Abstract

Hand X-Rays are used for tasks such as detecting fractures and investigating joint pain. The choice of the X-Ray view plays a crucial role in a medical expert's ability to make an accurate diagnosis. In particular, this choice is essential for the hand, where small and overlapping bones of the carpals can make it challenging to view structures even with correct positioning. In this study, we develop a prototype that uses deep learning models, iterative methods and a depth sensor to estimate hand and X-Ray machine parameters. We then use these parameters to generate feedback that ensures proper positioning according to radiographic positioning standards.

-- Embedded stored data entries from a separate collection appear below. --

Lemma cell_lookup g r c :
  grid6 g → -6 ≤ r < 6 → -6 ≤ c < 6 →
  cell g r c = ts ← g !! Z.to_nat (wrap r); ts !! Z.to_nat (wrap c).
Proof.
  intros [Hlen Hrows] Hr Hc. unfold cell, py_index.
  rewrite Hlen, (py_norm_is_Some r Hr). simpl.
  destruct (g !! Z.to_nat (wrap r)) as [ts|] eqn:Hts; [|done]. simpl.
  rewrite Forall_lookup in Hrows. rewrite (Hrows _ _ Hts).
  by rewrite (py_norm_is_Some c Hc).
Qed.

Lemma cell_wrap g r c :
  grid6 g → -6 ≤ r < 6 → -6 ≤ c < 6 →
  cell g (wrap r) (wrap c) = cell g r c.
Proof.
  intros Hg Hr Hc.
  pose proof (wrap_in_range r Hr). pose proof (wrap_in_range c Hc).
  rewrite !(cell_lookup g) by (done || lia).
  by rewrite !(wrap_id (wrap _)) by lia.
Qed.

Lemma grid6_set_cell g r c v : grid6 g → grid6 (set_cell g r c v).
Proof.
  intros [Hlen Hrows]. unfold set_cell.
  destruct (py_norm (length g) r) as [i|]; [|done].
  destruct (g !! i) as [ts|] eqn:Hts; [|done].
  unfold py_setitem.
  destruct (py_norm (length ts) c) as [k|]; [|done]. simpl.
  split.
  - by rewrite length_insert.
  - apply Forall_insert; [done|]. rewrite length_insert.
    rewrite Forall_lookup in Hrows. eauto.
Qed.

Lemma cell_set_cell g r c v r' c' :
  grid6 g → -6 ≤ r < 6 → -6 ≤ c < 6 → 0 ≤ r' < 6 → 0 ≤ c' < 6 →
  cell (set_cell g r c v) r' c' =
    if decide ((r', c') = (wrap r, wrap c)) then Some v else cell g r' c'.
Proof.
  intros Hg Hr Hc Hr' Hc'.
  pose proof (grid6_set_cell g r c v Hg) as Hg'.
  rewrite !(cell_lookup _ r' c') by (done || lia).
  rewrite !wrap_id by lia.
  destruct Hg as [Hlen Hrows]. unfold set_cell.
  rewrite Hlen, (py_norm_is_Some r Hr).
  pose proof (wrap_in_range r Hr). pose proof (wrap_in_range c Hc).
  destruct (lookup_lt_is_Some_2 g (Z.to_nat (wrap r))) as [ts Hts]; [lia|].
  rewrite Hts. unfold py_setitem.
  rewrite Forall_lookup in Hrows. rewrite (Hrows _ _ Hts).
  rewrite (py_norm_is_Some c Hc). simpl.
  destruct (decide (Z.to_nat r' = Z.to_nat (wrap r))) as [Heq|Hne].
  - rewrite Heq, list_lookup_insert_eq by lia. simpl. rewrite Hts. simpl.
    destruct (decide (Z.to_nat c' = Z.to_nat (wrap c))) as [Heq'|Hne'].
    + rewrite Heq', list_lookup_insert_eq by (rewrite (Hrows _ _ Hts); lia).
      rewrite decide_True; [done|]. f_equal; lia.
    + rewrite list_lookup_insert_ne by done.
      rewrite decide_False; [done|]. intros [= ??]. lia.
  - rewrite list_lookup_insert_ne by done.
    rewrite decide_False; [done|]. intros [= ??]. lia.
Qed.

Lemma grid6_moved g src dst : grid6 g → grid6 (moved g src dst).
Proof. intros. unfold moved. by do 2 apply grid6_set_cell. Qed.

Lemma grid6_state_after g src dst : grid6 g → grid6 (state_after g src dst).
Proof. intros. unfold state_after. case_bool_decide; [by apply grid6_moved|done]. Qed.

Lemma legal_distinct g src dst :
  grid6 g → legal g src dst → (wrap src.1, wrap src.2) ≠ dst.
Proof.
  intros Hg (Hsrc & [Hdr Hdc] & _ & _ & Hstraight & Hdiag) Heq.
  assert (-6 ≤ src.1 < 6 ∧ -6 ≤ src.2 < 6) as [??].
  { apply (cell_is_Some g); [done|]. by rewrite Hsrc. }
  destruct dst as [dr dc]. simplify_eq/=.
  rewrite cell_wrap in Hstraight, Hdiag by done.
  unfold BLACK_PAWN, EMPTY in *.
  destruct (decide (wrap src.2 = src.2)) as [He|Hne].
  - specialize (Hstraight He). congruence.
  - by apply Hdiag.
Qed.

Lemma cell_moved g src dst r c :
  grid6 g → legal g src dst → 0 ≤ r < 6 → 0 ≤ c < 6 →
  cell (moved g src dst) r c =
    if decide ((r, c) = dst) then Some BLACK_PAWN
    else if decide ((r, c) = (wrap src.1, wrap src.2)) then Some EMPTY
    else cell g r c.
Proof.
  intros Hg Hlegal Hr Hc.
  pose proof Hlegal as (Hsrc & [Hdr Hdc] & _).
  assert (-6 ≤ src.1 < 6 ∧ -6 ≤ src.2 < 6) as [??].
  { apply (cell_is_Some g); [done|]. by rewrite Hsrc. }
  unfold moved, ROW, COL in *.
  rewrite cell_set_cell by (lia || by apply grid6_set_cell).
  rewrite !wrap_id by lia.
  destruct dst as [dr dc]; simpl in *.
  case_decide; [done|].
  by rewrite cell_set_cell by (lia || done).
Qed.

(** ** [state_change] and the copies *)

Lemma extends_touches σ σ1 σ2 b' ls' :
  extends σ σ1 → touches_only b' ls' σ1 σ2 →
  outers σ !! b' = None → (∀ l, l ∈ ls' → rows σ !! l = None) →
  extends σ σ2.
Proof.
  intros [Ho Hr] [Ho' Hr'] Hb' Hls'. split; apply map_subseteq_spec.
  - intros o x Hx. rewrite Ho'.
    + eapply lookup_weaken; [exact Hx|exact Ho].
    + intros ->. congruence.
  - intros l x Hx. rewrite Hr'.
    + eapply lookup_weaken; [exact Hx|exact Hr].
    + intros Hl. specialize (Hls' _ Hl). congruence.
Qed.

Lemma state_change_in_place σ b ls g src dst :
  board_at σ b ls g → grid6 g → is_Some (cell g src.1 src.2) →
  ∃ σ', state_change b src dst true σ = Ok b σ' ∧
        board_at σ' b ls (state_after g src dst) ∧
        touches_only b ls σ σ' ∧
        (¬ legal g src dst → σ' = σ).
Proof.
  intros Hb Hg [t Ht]. unfold state_change, state_after. simpl.
  unfold bind at 1. unfold ret at 1.
  unfold bind at 1. rewrite (is_valid_move_spec σ b g) by (done || by exists ls).
  rewrite Ht.
  case_bool_decide as Hlegal.
  - destruct src as [sr sc], dst as [dr dc]. simpl in *.
    destruct (setitem2_spec σ b ls g sr sc "_" Hb) as (σ1 & Hset1 & Hb1 & Ht1).
    { by rewrite Ht. }
    destruct (setitem2_spec σ1 b ls (set_cell g sr sc "_") dr dc "B" Hb1)
      as (σ2 & Hset2 & Hb2 & Ht2).
    { destruct Hlegal as (_ & [??] & _). unfold ROW, COL in *. simpl in *.
      apply cell_in_grid; [by apply grid6_set_cell|lia..]. }
    exists σ2. split_and!.
    + erewrite bind_ok; [done|]. erewrite bind_ok; [exact Hset2|exact Hset1].
    + done.
    + by eapply touches_only_trans.
    + done.
  - exists σ. split_and!; [done|done|apply touches_only_refl|done].
Qed.

Lemma state_change_raises σ b g src dst :
  is_board σ b g → grid6 g → cell g src.1 src.2 = None →
  state_change b src dst true σ = Raise IndexError σ.
Proof.
  intros Hb Hg Hnone. unfold state_change. simpl.
  unfold bind at 1. unfold ret at 1.
  unfold bind at 1. rewrite (is_valid_move_spec σ b g) by done.
  by rewrite Hnone.
Qed.

Lemma state_change_copy σ b ls g src dst :
  board_at σ b ls g → grid6 g → is_Some (cell g src.1 src.2) →
  ∃ b' ls' σ', state_change b src dst false σ = Ok b' σ' ∧
               outers σ !! b' = None ∧
               (∀ l, l ∈ ls' → rows σ !! l = None) ∧
               extends σ σ' ∧
               board_at σ' b' ls' (state_after g src dst).
Proof.
  intros Hb Hg Hsrc.
  destruct (deepcopy_spec σ b ls g Hb) as (b' & ls' & σ1 & Hcopy & Hb' & Hls' & Hext & Hb1).
  destruct (state_change_in_place σ1 b' ls' g src dst Hb1 Hg Hsrc)
    as (σ2 & Hrun & Hb2 & Ht & _).
  exists b', ls', σ2. split_and!; [|done|done| |done].
  - unfold state_change in *. simpl in *.
    rewrite (bind_ok _ _ _ _ _ Hcopy).
    unfold bind at 1 in Hrun. unfold ret at 1 in Hrun. done.
  - by eapply extends_touches.
Qed.

Lemma state_change_copy_raises σ b ls g src dst :
  board_at σ b ls g → grid6 g → cell g src.1 src.2 = None →
  ∃ σ', state_change b src dst false σ = Raise IndexError σ' ∧ extends σ σ'.
Proof.
  intros Hb Hg Hnone.
  destruct (deepcopy_spec σ b ls g Hb) as (b' & ls' & σ1 & Hcopy & Hb' & Hls' & Hext & Hb1).
  exists σ1. split; [|done].
  unfold state_change. simpl. rewrite (bind_ok _ _ _ _ _ Hcopy).
  unfold bind at 1. rewrite (is_valid_move_spec σ1 b' g) by (done || by exists ls').
  by rewrite Hnone.
Qed.

Lemma invert_board_copy σ b ls g :
  board_at σ b ls g →
  ∃ b' ls' σ', invert_board b false σ = Ok b' σ' ∧
               outers σ !! b' = None ∧
               (∀ l, l ∈ ls' → rows σ !! l = None) ∧
               extends σ σ' ∧
               board_at σ' b' ls' (inverted g).
Proof.
  intros Hb.
  destruct (deepcopy_spec σ b ls g Hb) as (b' & ls' & σ1 & Hcopy & Hb' & Hls' & Hext & Hb1).
  destruct (invert_board_in_place σ1 b' ls' g Hb1) as (σ2 & Hrun & Hb2 & Ht).
  exists b', (reverse ls'), σ2. split_and!; [| done | | | done].
  - unfold invert_board in *. simpl in *.
    rewrite (bind_ok _ _ _ _ _ Hcopy).
    unfold bind at 1 in Hrun. unfold ret at 1 in Hrun. done.
  - intros l Hl. apply Hls'. by apply elem_of_reverse.
  - by eapply extends_touches.
Qed.

(** ** The end of the game, cell by cell *)

Lemma cell_nat (g : grid) (r c : nat) :
  grid6 g → (r < 6)%nat → (c < 6)%nat →
  cell g (Z.of_nat r) (Z.of_nat c) = ts ← g !! r; ts !! c.
Proof.
  intros Hg Hr Hc. rewrite cell_lookup by (done || lia).
  by rewrite !wrap_id, !Nat2Z.id by lia.
Qed.

Lemma reached_true t g r :
  grid6 g → 0 ≤ r < 6 →
  reached t g r = true ↔ ∃ c, 0 ≤ c < 6 ∧ cell g r c = Some t.
Proof.
  intros Hg Hr. unfold reached.
  destruct (py_index_grid6 g r Hg Hr) as (ts & Hts & Hlen).
  unfold cell. rewrite Hts. simpl. rewrite existsb_exists. split.
  - intros (x & Hin & Hx). apply bool_decide_eq_true in Hx as ->.
    apply list_elem_of_In, list_elem_of_lookup in Hin as [c Hc].
    exists (Z.of_nat c). pose proof (lookup_lt_Some _ _ _ Hc).
    split; [lia|]. by apply py_index_of_nat.
  - intros (c & Hc & Hcell). exists t. split; [|by apply bool_decide_eq_true].
    unfold py_index in Hcell. rewrite py_norm_nonneg in Hcell by lia.
    simpl in Hcell. apply list_elem_of_In. by eapply list_elem_of_lookup_2.
Qed.

Lemma count_tile_pos t g :
  grid6 g →
  count_tile t g ≠ 0%nat ↔ ∃ r c, in_grid (r, c) ∧ cell g r c = Some t.
Proof.
  intros Hg. unfold count_tile. split.
  - intros Hne.
    destruct (filter (λ x, x = t) (concat g)) as [|x xs] eqn:Hf; [done|].
    assert (x ∈ filter (λ x, x = t) (concat g)) as Hin by (rewrite Hf; left).
    apply list_elem_of_filter in Hin as [-> Hin].
    apply list_elem_of_In, in_concat in Hin as (ts & Hts & Hin).
    apply list_elem_of_In, list_elem_of_lookup in Hts as [r Hr].
    apply list_elem_of_In, list_elem_of_lookup in Hin as [c Hc].
    destruct Hg as [Hlen Hrows].
    pose proof (lookup_lt_Some _ _ _ Hr).
    pose proof (lookup_lt_Some _ _ _ Hc) as Hclt.
    rewrite Forall_lookup in Hrows. rewrite (Hrows _ _ Hr) in Hclt.
    exists (Z.of_nat r), (Z.of_nat c). split.
    + unfold in_grid, ROW, COL. simpl. lia.
    + by apply cell_of_lookup with (ts := ts).
  - intros (r & c & [Hr Hc] & Hcell). unfold ROW, COL in *. simpl in *.
    rewrite cell_lookup, !wrap_id in Hcell by (done || lia).
    destruct (g !! Z.to_nat r) as [ts|] eqn:Hts; [|done]. simpl in Hcell.
    assert (t ∈ filter (λ x, x = t) (concat g)) as Hin.
    { apply list_elem_of_filter. split; [done|].
      apply list_elem_of_In, in_concat. exists ts. split.
      - apply list_elem_of_In. by eapply list_elem_of_lookup_2.
      - apply list_elem_of_In. by eapply list_elem_of_lookup_2. }
    intros Hz. apply nil_length_inv in Hz. rewrite Hz in Hin.
    by apply elem_of_nil in Hin.
Qed.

The method of this study consists of five steps: detector plane parameter estimation, 2D hand keypoint prediction, landmark depth estimation, positioning parameter extraction, and protocol constraint verification. Detector plane parameter estimation is achieved by fitting a plane to randomly queried depth points using RANSAC. Google's MediaPipe HandPose model is used for 2D hand keypoint estimation, and depth coordinates are determined using the OAK-D Pro's depth sensor. Finally, hand positioning parameters are extracted and evaluated with respect to the selected viewing protocol. We focus on three commonly used hand positioning protocols: posterior-anterior, oblique, and lateral view. The prototype also has a user interface and a feedback system designed for practical use in the X-Ray room.

Two evaluations are undertaken to validate our prototype. First, with the help of a radiology technician, we rate the quality of the suggested positioning by the device. Second, using a bespoke left-hand X-ray phantom and an X-Ray machine, we generate images with and without the prototype guidance for a double-blind study rated by a radiologist.